Sara and Jeanne collect their things.
It has been a pleasant afternoon but now they are leaving.
Peter gives a kiss to Sara and agrees to take her out on Tuesday.
Peter shakes Jeanne’ hand and they say goodbye to each other. Peter has had a nice time.
As they are leaving Peter begins thinking about Monday
Now he needs to catch up on some work. He has landed a new contract with a company.
He hasn’t had a moment to look at it. The company had contacted him three months ago.
but they have recontacted him this week to give the go-ahead.
He goes into his study.
He had been trying for nearly a year to land the contract. It will oblige Peter to take on another employee.
When he started the agency three years ago it was much easier.
Today, there is more competition and it is difficult to find good staff.
He has published an advert. He consults his email to see if he has had any candidates apply.
Let’s learn how to form and use the present perfect simple tense!
Have / Has + past participle
Auxiliary in the present simple + past participle (3rd column of your irregular verbs list)
I have played
You have eaten
He has lost
She has left
It has fallen
We have driven
You have wanted
They have arrived
I have not played
You have not eaten
He has not lost
She has not left
It has not fallen
We have not driven
You have not wanted
They have not arrived
I haven’t played
You haven’t eaten
He hasn’t lost
She hasn’t left
It hasn’t fallen
We haven’t driven
You haven’t wanted
They haven’t arrived
Have I lost?
Have you won?
Has he cooked?
Has she written?
Has it arrived?
Have we passed?
Have you wondered?
Have they flown?
Haven’t I lost?
Haven’t you won?
Hasn’t he cooked?
Hasn’t she written?
Hasn’t it arrived?
Haven’t we passed?
Haven’t you wondered?
Haven’t they flown?
Have I not lost?
Have you not won?
Has he not cooked?
Has she not written?
Has it not arrived?
Have we not passed?
Have you not wondered?
Have they not flown?
Some More Examples:
Present Perfect – Examples:
I have finished.
He has arrived.
I haven’t taught.
We have not learned.
Have they arrived?
Hasn’t she phoned?
1/ Finished action in the past with result in the present:
She has lost her bag.
I have lost my wallet.
2/ life experiences:
Have you ever been to Japan before?
Has she already tasted your cottage pie?
Have you been to London yet?
Has he visited China?
Man has walked on the Moon.
Man has built the Great Pyramids.
4/ changes over time:
He has become more confident lately.
We have become more frugal over the last few years.
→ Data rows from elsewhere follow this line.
(** [None] is NULL, for a key and for a method; a key without any method is a
    read through NULL in [EVP_MD_block_size], here a failure. *)
Definition HMAC_Init_ex (key : option bytes) (new_md : option EVP_MD) : ST_HMAC unit := fun s =>
  let new_md := match new_md with None => md s.1 | Some _ => new_md end in
  ((if negb (bool_decide (new_md = md s.1)) || negb (bool_decide (key = None)) then
      match new_md with
      | None => st_fail
      | Some t =>
          key_block <-- hmac_key_block t (default [] key) ;;
          on_i_ctx (digest_start t (Z.lxor 0x36 <$> key_block)) ;;;
          on_o_ctx (digest_start t (Z.lxor 0x5c <$> key_block)) ;;;
          fun '(ctx, hp) => (Some tt, (set_md new_md ctx, hp))
      end
    else st_ret tt) ;;;
   copy_to_md_ctx i_ctx) s.

Definition HMAC_Update (data : bytes) : ST_HMAC unit :=
  on_md_ctx (fun c => st_ret (EVP_DigestUpdate data c)).

Definition HMAC_Final : ST_HMAC bytes :=
  buf <-- final_md_ctx ;;
  copy_to_md_ctx o_ctx ;;;
  HMAC_Update buf ;;;
  final_md_ctx.

Definition HMAC_CTX_copy_ex (src : hmac_ctx_st) : ST_HMAC unit :=
  on_i_ctx (EVP_MD_CTX_copy_ex (i_ctx src)) ;;;
  on_o_ctx (EVP_MD_CTX_copy_ex (o_ctx src)) ;;;
  on_md_ctx (EVP_MD_CTX_copy_ex (md_ctx src)) ;;;
  fun '(dest, hp) => (Some tt, (set_md (md src) dest, hp)).

Definition HMAC_CTX_copy (src : hmac_ctx_st) : ST_HMAC unit := fun '(dest, hp) =>
  HMAC_CTX_copy_ex src (HMAC_CTX_init, hp).

Definition HMAC_Init (key : option bytes) (new_md : option EVP_MD) : ST_HMAC unit := fun '(ctx, hp) =>
  HMAC_Init_ex key new_md
    (if negb (bool_decide (key = None)) && negb (bool_decide (new_md = None)) then HMAC_CTX_init else ctx, hp).

Definition HMAC_CTX_new : ST H hmac_ctx_st := _ <-- OPENSSL_malloc 104 ;; st_ret HMAC_CTX_init.

(** A local context, initialised and cleaned up. *)
Definition with_hmac_ctx {A} (m : ST_HMAC A) : ST H A := fun hp =>
  let '(a, (_, hp)) := m (HMAC_CTX_init, hp) in (a, hp).

Definition HMAC (evp_md : EVP_MD) (key : option bytes) (data : bytes) : ST H bytes :=
  with_hmac_ctx (HMAC_Init_ex key (Some evp_md) ;;; HMAC_Update data ;;; HMAC_Final).

End hmac.

(** * RFC 2104 *)

Section rfc2104.
Context (t : EVP_MD).

Definition rfc_key (k : bytes) : bytes :=
  let k := if (EVP_MD_block_size t <? length k)%nat then digest t k else k in
  k ++ replicate (EVP_MD_block_size t - length k) 0.

Definition ipad (k : bytes) : bytes := Z.lxor 0x36 <$> rfc_key k.
Definition opad (k : bytes) : bytes := Z.lxor 0x5c <$> rfc_key k.

Definition hmac (k m : bytes) : bytes := digest t (opad k ++ digest t (ipad k ++ m)).

End rfc2104.

(** * Contexts *)

Section contexts.
Context {H : Type} `{MallocSpec H}.
Abbreviation no_memory := (~ MallocTotal H).

Definition hmac_valid (ctx : hmac_ctx_st) : Prop :=
  md_valid (md_ctx ctx) /\ md_valid (i_ctx ctx) /\ md_valid (o_ctx ctx).

(** [ctx] has the key [k]: nothing is to be allocated any more. *)
Definition hmac_keyed (t : EVP_MD) (k : bytes) (ctx : hmac_ctx_st) : Prop :=
  md ctx = Some t /\ md_holds t (ipad t k) (i_ctx ctx) /\ md_holds t (opad t k) (o_ctx ctx) /\
  md_valid (md_ctx ctx) /\ EVP_MD_CTX_md (md_ctx ctx) = Some t.

(** And it has been given the message [m]. *)
Definition hmac_holds (t : EVP_MD) (k m : bytes) (ctx : hmac_ctx_st) : Prop :=
  hmac_keyed t k ctx /\ md_holds t (ipad t k ++ m) (md_ctx ctx).

Lemma hmac_keyed_valid t k ctx : hmac_keyed t k ctx -> hmac_valid ctx.
Proof. intros (_ & Hi & Ho & Hm & _). split; [done|]. split; by eapply md_holds_valid. Qed.

Lemma hmac_init_valid : hmac_valid HMAC_CTX_init.
Proof. done. Qed.

Lemma length_hmac t k m : length (hmac t k m) = EVP_MD_size t.
Proof. apply length_digest_type. Qed.

(** ** The digest layer on the members *)

Lemma on_md_ctx_ok e f ctx (hp : H) P (Q : unit -> hmac_ctx_st * H -> Prop) :
  ensures e (f (md_ctx ctx)) hp (fun c _ => P c) -> (forall c hp, P c -> Q tt (set_md_ctx c ctx, hp)) ->
  ensures e (on_md_ctx f) (ctx, hp) Q.
Proof. unfold ensures, on_md_ctx. destruct (f _ hp) as [[c|] hp']; auto. Qed.

Lemma on_i_ctx_ok e f ctx (hp : H) P (Q : unit -> hmac_ctx_st * H -> Prop) :
  ensures e (f (i_ctx ctx)) hp (fun c _ => P c) -> (forall c hp, P c -> Q tt (set_i_ctx c ctx, hp)) ->
  ensures e (on_i_ctx f) (ctx, hp) Q.
Proof. unfold ensures, on_i_ctx. destruct (f _ hp) as [[c|] hp']; auto. Qed.

Lemma on_o_ctx_ok e f ctx (hp : H) P (Q : unit -> hmac_ctx_st * H -> Prop) :
  ensures e (f (o_ctx ctx)) hp (fun c _ => P c) -> (forall c hp, P c -> Q tt (set_o_ctx c ctx, hp)) ->
  ensures e (on_o_ctx f) (ctx, hp) Q.
Proof. unfold ensures, on_o_ctx. destruct (f _ hp) as [[c|] hp']; auto. Qed.

Lemma digest_start_ok t d c (hp : H) :
  md_valid c -> ensures no_memory (digest_start t d c) hp (fun c' _ => md_holds t d c').
Proof.
  intros Hc. eapply ensures_bind; [by apply EVP_DigestInit_ex_ok|]. intros c' hp' Hc'.
  by apply (EVP_DigestUpdate_ok t []).
Qed.

Lemma final_md_ctx_ok e t m ctx (hp : H) :
  md_holds t m (md_ctx ctx) ->
  ensures e final_md_ctx (ctx, hp) (fun out s => out = digest t m /\
    exists c, s.1 = set_md_ctx c ctx /\ md_valid c /\ EVP_MD_CTX_md c = Some t).
Proof.
  intros Hm. apply EVP_DigestFinal_ex_ok in Hm as (c & E & Hc & Ht). unfold ensures, final_md_ctx. rewrite E.
  split; [done|]. by exists c.
Qed.

Lemma copy_to_md_ctx_ok e t m get ctx (hp : H) :
  md_holds t m (get ctx) -> EVP_MD_CTX_md (md_ctx ctx) = Some t ->
  ensures e (copy_to_md_ctx get) (ctx, hp) (fun _ s => s.1 = set_md_ctx (get ctx) ctx).
Proof.
  intros Hm Ht. unfold copy_to_md_ctx. cbn [fst].
  apply (on_md_ctx_ok _ _ _ _ (fun c => c = get ctx)); [|by intros c hp' ->].
  unfold ensures. by rewrite (EVP_MD_CTX_copy_ex_same t m).
Qed.

Lemma copy_to_md_ctx_alloc t m get ctx (hp : H) :
  md_holds t m (get ctx) ->
  ensures no_memory (copy_to_md_ctx get) (ctx, hp) (fun _ s => s.1 = set_md_ctx (get ctx) ctx).
Proof.
  intros Hm. unfold copy_to_md_ctx. cbn [fst].
  eapply on_md_ctx_ok; [by eapply EVP_MD_CTX_copy_ex_ok|]. by intros c hp' ->.
Qed.

(** ** The operations *)

Lemma hmac_key_block_ok t key ctx (hp : H) :
  md_valid (md_ctx ctx) ->
  ensures no_memory (hmac_key_block t key) (ctx, hp) (fun kb s => kb = rfc_key t key /\
    md s.1 = md ctx /\ i_ctx s.1 = i_ctx ctx /\ o_ctx s.1 = o_ctx ctx /\ md_valid (md_ctx s.1)).
Proof.
  intros Hv. unfold hmac_key_block.
  apply (ensures_bind _ _ _ _ (fun kb s => kb = (if (EVP_MD_block_size t <? length key)%nat then digest t key else key) /\
    md s.1 = md ctx /\ i_ctx s.1 = i_ctx ctx /\ o_ctx s.1 = o_ctx ctx /\ md_valid (md_ctx s.1))).
  - destruct (EVP_MD_block_size t <? length key)%nat; [|by apply ensures_ret].
    eapply ensures_bind.
    { eapply (on_md_ctx_ok _ _ _ _ _ (fun _ s => exists c, s.1 = set_md_ctx c ctx /\ md_holds t key c)); [by apply digest_start_ok|].
      intros c hp' Hc. by exists c. }
    intros _ [ctx' hp'] (c & E & Hc). cbn [fst] in E. subst ctx'.
    eapply ensures_mono; [by apply (final_md_ctx_ok _ t key)|].
    intros out [ctx' hp''] (-> & c' & E & Hc' & _). cbn [fst] in *. by subst ctx'.
  - intros kb s (-> & Hs). by apply ensures_ret.
Qed.

Lemma set_md_keyed t k ctx c :
  hmac_keyed t k ctx -> md_valid c -> EVP_MD_CTX_md c = Some t -> hmac_keyed t k (set_md_ctx c ctx).
Proof. intros (Hmd & Hi & Ho & _) Hc Ht. by repeat split. Qed.

(** A key is set, on a context in any state. *)
Lemma HMAC_Init_ex_key t key new_md ctx (hp : H) :
  hmac_valid ctx -> new_md = Some t \/ (new_md = None /\ md ctx = Some t) -> (key <> None \/ md ctx <> Some t) ->
  ensures no_memory (HMAC_Init_ex key new_md) (ctx, hp) (fun _ s => hmac_holds t (default [] key) [] s.1).
Proof.
  intros (Hm & Hi & Ho) Hnew Hneed. unfold ensures, HMAC_Init_ex. cbn [fst].
  replace (match new_md with Some _ => new_md | None => md ctx end) with (Some t) by (by destruct Hnew as [->|[-> ->]]).
  cbv zeta. fold (ensures (S := hmac_ctx_st * H) (A := unit)).
  replace (negb (bool_decide (Some t = md ctx)) || negb (bool_decide (key = None))) with true.
  2:{ symmetry. apply orb_true_iff. rewrite !negb_true_iff, !bool_decide_eq_false. destruct Hneed; [by right|left; congruence]. }
  eapply (ensures_bind _ _ _ _ (fun _ s => md s.1 = Some t /\ md_holds t (ipad t (default [] key)) (i_ctx s.1) /\
    md_holds t (opad t (default [] key)) (o_ctx s.1) /\ md_valid (md_ctx s.1))).
  - eapply ensures_bind; [by apply hmac_key_block_ok|]. intros kb [ctx1 hp1] (-> & _ & Ei & Eo & Hm1). cbn [fst] in *.
    eapply ensures_bind.
    { eapply (on_i_ctx_ok _ _ _ _ _ (fun _ s => exists c, s.1 = set_i_ctx c ctx1 /\ md_holds t (ipad t (default [] key)) c));
        [apply digest_start_ok; by rewrite Ei|]. intros c hp' Hc. by exists c. }
    intros _ [ctx2 hp2] (ci & E & Hci). cbn [fst] in E. subst ctx2.
    eapply ensures_bind.
    { eapply (on_o_ctx_ok _ _ _ _ _ (fun _ s => exists c, s.1 = set_o_ctx c (set_i_ctx ci ctx1) /\ md_holds t (opad t (default [] key)) c));
        [apply digest_start_ok; cbn; by rewrite Eo|]. intros c hp' Hc. by exists c. }
    intros _ [ctx3 hp3] (co & E & Hco). cbn [fst] in E. by subst ctx3.
  - intros _ [ctx' hp'] (Hmd & Hi' & Ho' & Hm'). cbn [fst] in *.
    eapply ensures_mono; [by eapply (copy_to_md_ctx_alloc t)|]. intros _ [ctx'' hp''] E. cbn [fst] in *. subst ctx''.
    split; [|by rewrite app_nil_r]. repeat split; [done..| |]; [by eapply md_holds_valid|by eapply md_holds_md].
Qed.

(** With neither key nor method the context is rewound: this cannot fail. *)
Lemma HMAC_Init_ex_rewind e t k ctx (hp : H) :
  hmac_keyed t k ctx ->
  ensures e (HMAC_Init_ex None None) (ctx, hp) (fun _ s => hmac_holds t k [] s.1).
Proof.
  intros (Hmd & Hi & Ho & Hm & Ht).
  assert (HMAC_Init_ex None None (ctx, hp) = copy_to_md_ctx i_ctx (ctx, hp)) as E.
  { unfold HMAC_Init_ex. cbn [fst]. cbv iota zeta.
    by rewrite (bool_decide_eq_true_2 (md ctx = md ctx)), (bool_decide_eq_true_2 (@None bytes = None)) by done. }
  unfold ensures. rewrite E. clear E. fold (ensures e (copy_to_md_ctx i_ctx) (ctx, hp) (fun _ s => hmac_holds t k [] s.1)).
  eapply ensures_mono; [by eapply (copy_to_md_ctx_ok _ t)|]. intros _ [ctx' hp'] E. cbn [fst] in *. subst ctx'.
  split; [|by rewrite app_nil_r]. repeat split; [done..| |]; [by eapply md_holds_valid|by eapply md_holds_md].
Qed.

Lemma HMAC_Update_ok e t k m d ctx (hp : H) :
  hmac_holds t k m ctx -> ensures e (HMAC_Update d) (ctx, hp) (fun _ s => hmac_holds t k (m ++ d) s.1).
Proof.
  intros [Hk Hm]. apply (on_md_ctx_ok _ _ _ _ (md_holds t ((ipad t k ++ m) ++ d))).
  { apply ensures_ret. by apply EVP_DigestUpdate_ok. }
  intros c hp' Hc. split; [|by rewrite app_assoc]. apply set_md_keyed; [done|by eapply md_holds_valid|by eapply md_holds_md].
Qed.

(** Neither can the end fail. *)
Lemma HMAC_Final_ok e t k m ctx (hp : H) :
  hmac_holds t k m ctx ->
  ensures e HMAC_Final (ctx, hp) (fun out s => out = hmac t k m /\ hmac_keyed t k s.1).
Proof.
  intros [Hk Hm]. unfold HMAC_Final. eapply ensures_bind; [by apply (final_md_ctx_ok _ t)|].
  intros buf [ctx1 hp1] (-> & c & E & Hc & Ht). cbn [fst] in E. subst ctx1.
  pose proof (set_md_keyed _ _ _ _ Hk Hc Ht) as (Hmd & Hi & Ho & _ & Ht').
  eapply ensures_bind; [by eapply (copy_to_md_ctx_ok _ t)|].
  intros _ [ctx2 hp2] E. cbn [fst] in E. subst ctx2. cbn [o_ctx set_md_ctx].
  eapply ensures_bind.
  { apply (on_md_ctx_ok _ _ _ _ (md_holds t (opad t k ++ digest t (ipad t k ++ m)))
      (fun _ s => exists c, s.1 = set_md_ctx c ctx /\ md_holds t (opad t k ++ digest t (ipad t k ++ m)) c)).
    - apply ensures_ret. by apply EVP_DigestUpdate_ok.
    - intros c' hp' Hc'. by exists c'. }
  intros _ [ctx3 hp3] (c3 & E & Hc3). cbn [fst] in E. subst ctx3.
  eapply ensures_mono; [by apply (final_md_ctx_ok _ t (opad t k ++ digest t (ipad t k ++ m)))|].
  intros out [ctx4 hp4] (-> & c4 & E & Hc4 & Ht4). cbn [fst] in *. subst ctx4. split; [done|].
  by apply (set_md_keyed t k (set_md_ctx c3 ctx)); [apply set_md_keyed; [done|by eapply md_holds_valid|by eapply md_holds_md]|..].
Qed.

Lemma HMAC_CTX_copy_ex_ok t k m src dest (hp : H) :
  hmac_holds t k m src ->
  ensures no_memory (HMAC_CTX_copy_ex src) (dest, hp) (fun _ s => s.1 = src).
Proof.
  intros [(Hmd & Hi & Ho & _) Hm]. unfold HMAC_CTX_copy_ex.
  eapply ensures_bind.
  { apply (on_i_ctx_ok _ _ _ _ (fun c => c = i_ctx src) (fun _ s => s.1 = set_i_ctx (i_ctx src) dest));
      [by eapply EVP_MD_CTX_copy_ex_ok|by intros c hp' ->]. }
  intros _ [d1 hp1] E. cbn [fst] in E. subst d1. eapply ensures_bind.
  { apply (on_o_ctx_ok _ _ _ _ (fun c => c = o_ctx src) (fun _ s => s.1 = set_o_ctx (o_ctx src) (set_i_ctx (i_ctx src) dest)));
      [by eapply EVP_MD_CTX_copy_ex_ok|by intros c hp' ->]. }
  intros _ [d2 hp2] E. cbn [fst] in E. subst d2. eapply ensures_bind.
  { apply (on_md_ctx_ok _ _ _ _ (fun c => c = md_ctx src)
      (fun _ s => s.1 = set_md_ctx (md_ctx src) (set_o_ctx (o_ctx src) (set_i_ctx (i_ctx src) dest))));
      [by eapply EVP_MD_CTX_copy_ex_ok|by intros c hp' ->]. }
  intros _ [d3 hp3] E. cbn [fst] in E. subst d3. by destruct src.
Qed.
(* ===== verification/Poly1305Spec.v ===== *)
(** Poly1305 is the function of RFC 8439, over any pieces of the message: the
    bounds of the limbs, their value modulo [2 ^ 130 - 5], and the one case in
    which [CRYPTO_poly1305_finish] loses a carry. *)
From S2P Require Import Prelude Digest Poly1305.

(** * Limbs *)

Definition lval (x : limbs) : Z :=
  l0 x + 2 ^ 26 * (l1 x + 2 ^ 26 * (l2 x + 2 ^ 26 * (l3 x + 2 ^ 26 * l4 x))).

(** Between blocks: [h0] holds the last carry, times five. *)
Definition limbs_ok (x : limbs) : Prop :=
  0 <= l0 x < 42 * 2 ^ 26 /\ 0 <= l1 x < 2 ^ 26 /\ 0 <= l2 x < 2 ^ 26 /\ 0 <= l3 x < 2 ^ 26 /\ 0 <= l4 x < 2 ^ 26.

(** After a block has been added, before the product. *)
Definition limbs_room (x : limbs) : Prop :=
  0 <= l0 x < 43 * 2 ^ 26 /\ 0 <= l1 x < 2 ^ 27 /\ 0 <= l2 x < 2 ^ 27 /\ 0 <= l3 x < 2 ^ 27 /\
  0 <= l4 x < 3 * 2 ^ 25.

(** A clamped [r] and its multiples. *)
Definition r_ok (st : poly1305_state_st) : Prop :=
  let x := r st in
  0 <= l0 x < 2 ^ 26 /\ 0 <= l1 x < 2 ^ 26 /\ 0 <= l2 x < 2 ^ 26 /\ 0 <= l3 x < 2 ^ 26 /\ 0 <= l4 x < 2 ^ 20 /\
  s1 st = 5 * l1 x /\ s2 st = 5 * l2 x /\ s3 st = 5 * l3 x /\ s4 st = 5 * l4 x.

Lemma land26 x : Z.land x 0x3ffffff = x mod 2 ^ 26.
Proof. exact (land_mask x 26 ltac:(lia)). Qed.

Lemma u32_mod26 x : u32 x mod 2 ^ 26 = x mod 2 ^ 26.
Proof. unfold u32. apply Z.mod_mod_divide. by exists 64. Qed.

Lemma u32_id x : 0 <= x < 2 ^ 32 -> u32 x = x.
Proof. apply Z.mod_small. Qed.

Lemma u64_id x : 0 <= x < 2 ^ 64 -> u64 x = x.
Proof. apply Z.mod_small. Qed.

Lemma shiftr_div x k : 0 <= k -> Z.shiftr x k = x / 2 ^ k.
Proof. apply Z.shiftr_div_pow2. Qed.
(* ===== verification/Chacha.v ===== *)
(** The stream cipher ChaCha20 ([crypto/chacha/chacha.c]): the portable code,
    which the pods are built with ([OPENSSL_NO_ASM]), and the cipher of RFC 8439,
    2.1 to 2.4. *)
From S2P Require Import Prelude Digest.

Definition sigma : bytes := [101; 120; 112; 97; 110; 100; 32; 51; 50; 45; 98; 121; 116; 101; 32; 107].

(** [x[i] += x[j]] and [x[i] = CRYPTO_rotl_u32(x[i] ^ x[j], n)]. *)
Definition add_to (i j : nat) (x : list Z) : list Z := <[i := u32 (nth i x 0 + nth j x 0)]> x.
Definition xor_rotl (i j : nat) (n : Z) (x : list Z) : list Z :=
  <[i := CRYPTO_rotl_u32 (Z.lxor (nth i x 0) (nth j x 0)) n]> x.

Definition QUARTERROUND (a b c d : nat) (x : list Z) : list Z :=
  let x := add_to a b x in
  let x := xor_rotl d a 16 x in
  let x := add_to c d x in
  let x := xor_rotl b c 12 x in
  let x := add_to a b x in
  let x := xor_rotl d a 8 x in
  let x := add_to c d x in
  xor_rotl b c 7 x.

(** Two of the 20 rounds, the body of both loops. *)
Definition two_rounds (x : list Z) : list Z :=
  let x := QUARTERROUND 0 4 8 12 x in
  let x := QUARTERROUND 1 5 9 13 x in
  let x := QUARTERROUND 2 6 10 14 x in
  let x := QUARTERROUND 3 7 11 15 x in
  let x := QUARTERROUND 0 5 10 15 x in
  let x := QUARTERROUND 1 6 11 12 x in
  let x := QUARTERROUND 2 7 8 13 x in
  QUARTERROUND 3 4 9 14 x.

(** [n] little-endian words. *)
Definition load_words (n : nat) (l : bytes) : list Z :=
  (fun i => CRYPTO_load_u32_le (drop (4 * i) l)) <$> seq 0 n.

Definition CRYPTO_hchacha20 (key nonce : bytes) : bytes :=
  let x := load_words 4 sigma ++ load_words 8 key ++ load_words 4 nonce in
  let x := fold_left (fun x _ => two_rounds x) (seq 0 10) x in
  mjoin (CRYPTO_store_u32_le <$> take 4 x) ++ mjoin (CRYPTO_store_u32_le <$> take 4 (drop 12 x)).

Definition chacha_core (input : list Z) : bytes :=
  let x := fold_left (fun x _ => two_rounds x) (seq 0 10) input in
  let x := zip_with (fun a b => u32 (a + b)) x input in
  mjoin (CRYPTO_store_u32_le <$> x).

(** The loop over the blocks of the input; [input[12]] is the counter. *)
Fixpoint chacha_blocks (fuel : nat) (in_ : bytes) (input : list Z) : bytes :=
  match fuel with
  | O => []
  | S fuel =>
      if (0 <? length in_)%nat then
        let todo := if (length in_ <? 64)%nat then length in_ else 64%nat in
        let buf := chacha_core input in
        let out := zip_with Z.lxor (take todo in_) (take todo buf) in
        out ++ chacha_blocks fuel (drop todo in_) (<[12%nat := u32 (nth 12 input 0 + 1)]> input)
      else []
  end.

Definition CRYPTO_chacha_20 (in_ key nonce : bytes) (counter : Z) : bytes :=
  let input := load_words 4 sigma ++ load_words 4 key ++ load_words 4 (drop 16 key) ++ [counter] ++ load_words 3 nonce in
  chacha_blocks (length in_) in_ input.

(** * RFC 8439, 2.1 to 2.4 *)

(** Rotation of a word of 32 bits. *)
Definition rfc_rotl (x n : Z) : Z := (x * 2 ^ n) mod 2 ^ 32 + x / 2 ^ (32 - n).

Definition rfc_quarter_round (s : Z * Z * Z * Z) : Z * Z * Z * Z :=
  let '(a, b, c, d) := s in
  let a := (a + b) mod 2 ^ 32 in let d := rfc_rotl (Z.lxor d a) 16 in
  let c := (c + d) mod 2 ^ 32 in let b := rfc_rotl (Z.lxor b c) 12 in
  let a := (a + b) mod 2 ^ 32 in let d := rfc_rotl (Z.lxor d a) 8 in
  let c := (c + d) mod 2 ^ 32 in let b := rfc_rotl (Z.lxor b c) 7 in
  (a, b, c, d).

(** The state is a matrix of 4 by 4 words. A quarter round on the words in
    column [col + skew * row] of each row: a column for [skew] 0, a diagonal for
    1. *)
Definition rfc_QUARTERROUND (skew : nat) (x : list Z) (col : nat) : list Z :=
  let at_ row := (4 * row + (col + skew * row) mod 4)%nat in
  let '(a, b, c, d) := rfc_quarter_round (nth (at_ 0%nat) x 0, nth (at_ 1%nat) x 0, nth (at_ 2%nat) x 0, nth (at_ 3%nat) x 0) in
  <[at_ 3%nat := d]> (<[at_ 2%nat := c]> (<[at_ 1%nat := b]> (<[at_ 0%nat := a]> x))).

Definition rfc_inner_block (x : list Z) : list Z :=
  fold_left (rfc_QUARTERROUND 1) [0; 1; 2; 3]%nat (fold_left (rfc_QUARTERROUND 0) [0; 1; 2; 3]%nat x).

Definition rfc_rounds (x : list Z) : list Z := Nat.iter 10 rfc_inner_block x.

Definition words_of (l : bytes) : list Z := load_words (length l / 4) l.

Definition rfc_constants : bytes := be_bytes 16 0x657870616e642033322d62797465206b.

Definition rfc_chacha20_block (key nonce : bytes) (counter : Z) : bytes :=
  let state := words_of (rfc_constants ++ key ++ le_bytes 4 counter ++ nonce) in
  mjoin (le_bytes 4 <$> zip_with (fun a b => (a + b) mod 2 ^ 32) (rfc_rounds state) state).

Definition rfc_keystream (key nonce : bytes) (counter : Z) (n : nat) : bytes :=
  mjoin ((fun j => rfc_chacha20_block key nonce ((counter + Z.of_nat j) mod 2 ^ 32)) <$> seq 0 n).

Definition rfc_chacha20_encrypt (key nonce : bytes) (counter : Z) (plaintext : bytes) : bytes :=
  zip_with Z.lxor plaintext (rfc_keystream key nonce counter (length plaintext / 64 + 1)).

(** HChaCha20, of the draft on XChaCha20: the rounds alone, without the middle of
    the state. *)
Definition rfc_hchacha20 (key nonce : bytes) : bytes :=
  let x := rfc_rounds (words_of (rfc_constants ++ key ++ nonce)) in
  mjoin (le_bytes 4 <$> (take 4 x ++ drop 12 x)).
Your English has improved since last time we met.
Our puppy has grown a lot in the past six months.
5/ multiple actions at different times:
I have watched this movie several times.
She has seen the doctor twice this month.
We have had three exams so far.
Since moving to this city, I have eaten here twice.
6/ unfinished actions – duration from the past until now:
I have lived in Spain for ten years.
I have known him for five years.
He has been teaching English since 2017.
I have had a cold for a week.
7/ Recently completed actions:
I have just received news from them.
It has just arrived through the post.
8/ Uncompleted action that is expected to happen:
She hasn’t given us any homework yet.
He still hasn’t arrived.
We still have not received the parcel.
I haven’t finished eating my lunch yet.
The following signal words / time prepositions / time adverbs are used with the present perfect simple tense:
before / never / up to now / lately / just / already / not yet / how often / until now
I have already booked my flight.
I have just spoken to him.
I have been to the States several times before.
I have never seen this film.
I have not spoken with him lately.
Up to now I have never wanted to travel there.
I have not eaten there yet.
How often have you practised this week?
Be careful as this tense is sometimes confused with the past simple or simple past. Here is a quick review of the past simple tense!
1/ for a finished action
2/ for a certain time in the past
3/ for a specific action or specific event in the past
Signal words that are used with the simple past tense include:
two weeks ago / last month / last week / last year / yesterday / an hour ago / last summer
I was on holiday two weeks ago.
Last month I moved house.
They won all the matches last week.
I last went there last year.
I booked my flights yesterday.
I spoke to him an hour ago
I went to the US last summer.
Did you shake his hand?
Yes, I shook his hand.
Did he go to the study?
Yes, he went to his study.
Is Peter leaving?
He has already left.
Is he still trying to get in?
No he has already got in.
When did you start cooking?
I started cooking an hour ago.
Why are you hungry?
I am starving actually.
Did you publish the advert?
Yes, I published it yesterday.
Have you had any responses yet?
Not yet, I think it is a bit early.
Have you caught up on your work?
I am catching up on it now.
Have you read today’s post?
No, I haven’t had a moment to look at it.